Hellbom’s judgment may not always have been fortunate; his choice to shoot The Children of Noisy Village (Alla vi barn i Bullerbyn, 1960) entirely without dialogue or to give a tonsure shave to a ten-year-old and have him play Karlsson-on-the-Roof, or to have the 25-year-old Staffan Götestam play an early-puberty Jonatan Lionheart. But the critics could shake their heads all they wanted; when producer Nordemar, director Hellbom and author Lindgren monitored audience figures, television ratings and the sacks upon sacks of letters from the young fans, there was little, if nothing, to disagree with – all things considered, they seemed to do something very, very right.

(published in Swedish in October 2018 and in English in February 2019, translation by Jan Lumholdt)

Statistics for the early Lindgren film adaptations

Better safe than sorry 70%
Experimental curiosity 10%
Squeaky clean, robust and healthy children 10%
Eskil Dalenius 5%
Rolf Husberg 4%
Misfit children with strange personalities 1%

De tidiga Lindgrenfilmatiseringarna

  • The child actors in the Bergson series who played Bill, Anders and Eva-Lotta were replaced for every new film. One actor would return as the same character, the friendly constable Björk, played by the widely popular Sigge Fürst. And, of course, Bill’s Swedish name, Kalle Blomkvist, inspired “Millennium” author Stieg Larsson to call his main character Mikael Blomkvist (quite possibly Lisbeth Salander has a little Pippi in her as well).

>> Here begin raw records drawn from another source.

(* ===== verification/Prefilter.v ===== *)
(** The filters before regular expressions: the analysis of
    src/internal/operators/rxprefilter.go, and the cache of byte sets that they
    share, from src/internal/corazawaf/transaction.go.

    An expression is the tree that regexp/syntax gives; its meaning is the
    relation [matches] on the runes of the input.  The theorems show that a
    filter never rejects an input that the expression matches, but for
    literals with the rune U+0130, where it does. *)

From S2P Require Import Prelude GoLib StringUtil UrlTransform Variables Types Collections Matchers TransactionCaches.

(** ** Package regexp/syntax *)

(** A node with its operation, and whether its flags have FoldCase. *)
Inductive regexp :=
  | OpNoMatch (foldCase : bool)
  | OpEmptyMatch (foldCase : bool)
  | OpLiteral (foldCase : bool) (Rune : list Z)
  | OpCharClass (foldCase : bool) (Rune : list Z)
  | OpAnyCharNotNL (foldCase : bool)
  | OpAnyChar (foldCase : bool)
  | OpBeginLine (foldCase : bool)
  | OpEndLine (foldCase : bool)
  | OpBeginText (foldCase : bool)
  | OpEndText (foldCase : bool)
  | OpWordBoundary (foldCase : bool)
  | OpNoWordBoundary (foldCase : bool)
  | OpCapture (foldCase : bool) (Sub : regexp)
  | OpStar (foldCase : bool) (Sub : regexp)
  | OpPlus (foldCase : bool) (Sub : regexp)
  | OpQuest (foldCase : bool) (Sub : regexp)
  | OpRepeat (foldCase : bool) (Min : nat) (Max : option nat) (Sub : regexp)
  | OpConcat (foldCase : bool) (Sub : list regexp)
  | OpAlternate (foldCase : bool) (Sub : list regexp).

(** The folding of letter case: [foldEq r c] when [c] is in the orbit of [r]
    under [unicode.SimpleFold].  The facts are those of the Unicode tables that
    the analysis relies on. *)
Class UnicodeFold := {
  foldEq : Z → Z → bool;
  foldEq_refl r : foldEq r r = true;
  foldEq_error r : foldEq r RuneError = true → r = RuneError;
  foldEq_ascii r c : 0 <= r < RuneSelf → foldEq r c = true →
    (0 <= c < RuneSelf ∧ lowerByte c = lowerByte r) ∨ c = 0x17f ∨ c = 0x212a;
  foldEq_kelvin c : foldEq 0x212a c = true → c = 0x4b ∨ c = 0x6b ∨ c = 0x212a;
}.

(** The runes outside ASCII whose lower case is in it: U+0130 and U+212A. *)
Class LowerToASCII `{U : !Unicode} := {
  lower_to_ascii r : valid_rune r → uniLower r < RuneSelf →
    0 <= r < RuneSelf ∨ r = 0x130 ∨ (r = 0x212a ∧ uniLower r = 0x6b);
}.
Arguments LowerToASCII U : clear implicits.

Section semantics.
Context `{F : !UnicodeFold}.

(** A step of the input: a rune and the bytes that it was decoded from; an
    invalid byte is U+FFFD. *)
Notation steps := (list (Z * bytes)).

Definition isWordRune (r : Z) : bool :=
  in_range 0x41 r 0x5a || in_range 0x61 r 0x7a || in_range 0x30 r 0x39 || (r =? 0x5f).

Definition wordAt (s : option (Z * bytes)) : bool := match s with Some rb => isWordRune rb.1 | None => false end.

Definition runeMatches (foldCase : bool) (r c : Z) : Prop := if foldCase then foldEq r c = true else r = c.

Fixpoint inClass (ranges : list Z) (c : Z) : Prop :=
  match ranges with
  | lo :: hi :: ranges => lo <= c <= hi ∨ inClass ranges c
  | _ => False
  end.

  • The ill-fated director Per Gunvall later managed to carve himself a small niche in boxing films; as the Swedish broadcasting monopoly had a ban on professional boxing matches, he had some theatrical success with his footage from the 1959 world heavyweight championship, won by Sweden’s very own Ingemar Johansson.

  • The main plot concerns a kidnapping, perpetrated by the typical Lindgren hoodlum duo. These two are named Nicke and Blom and are cheerfully dumb (although their boss, engineer Peters, is rather diabolical). Nicke was played by the popular comedian Elof Ahrle, who was as jovial off-camera as when it was on, which led little Eskil Dalenus to request that Astrid Lindgren did not knock him off in the final act, as was originally intended. The request was granted, and the script was changed accordingly.

  • “They were the easiest scripts I ever wrote”, writes director Rolf Husberg in his memoirs. “Every line in the books was already there to copy.” For one of his Lindgren films, the only thing he changed was a location (“I couldn’t find a castle ruin, so we had to make do with a silver mine”). For this, his third and last collaboration, Husberg was immensely proud to get the musical score composed by the distinguished Lille Bror Söderlundh, who’s “Kattvisan”/”The Cat Song” also was performed in the 1981 remake.

  • Stig Olin, who played the male lead in Ingmar Bergman’s debut Crisis (Kris, 1946), directed, played Ernst, the silver thief, and wrote the music (one song was covered by ABBA’s Agnetha Fältskog many years later). He became a big shot at the national radio service and left filmmaking and acting altogether. His daughter Lena Olin has later done quite well in the acting world herself.

  • Bergson/Blomkvist had a victorious run in the Swedish 1950s with several popular quotes that were known by one and all. There was also the Robber Language, the Bergson gang’s own version of argot slang, reportedly created by Lindgren’s husband Sture. A song from the film, "Kok-a-lol-a-sos-fof-i-non-tot", partly used the slang and became a novelty hit.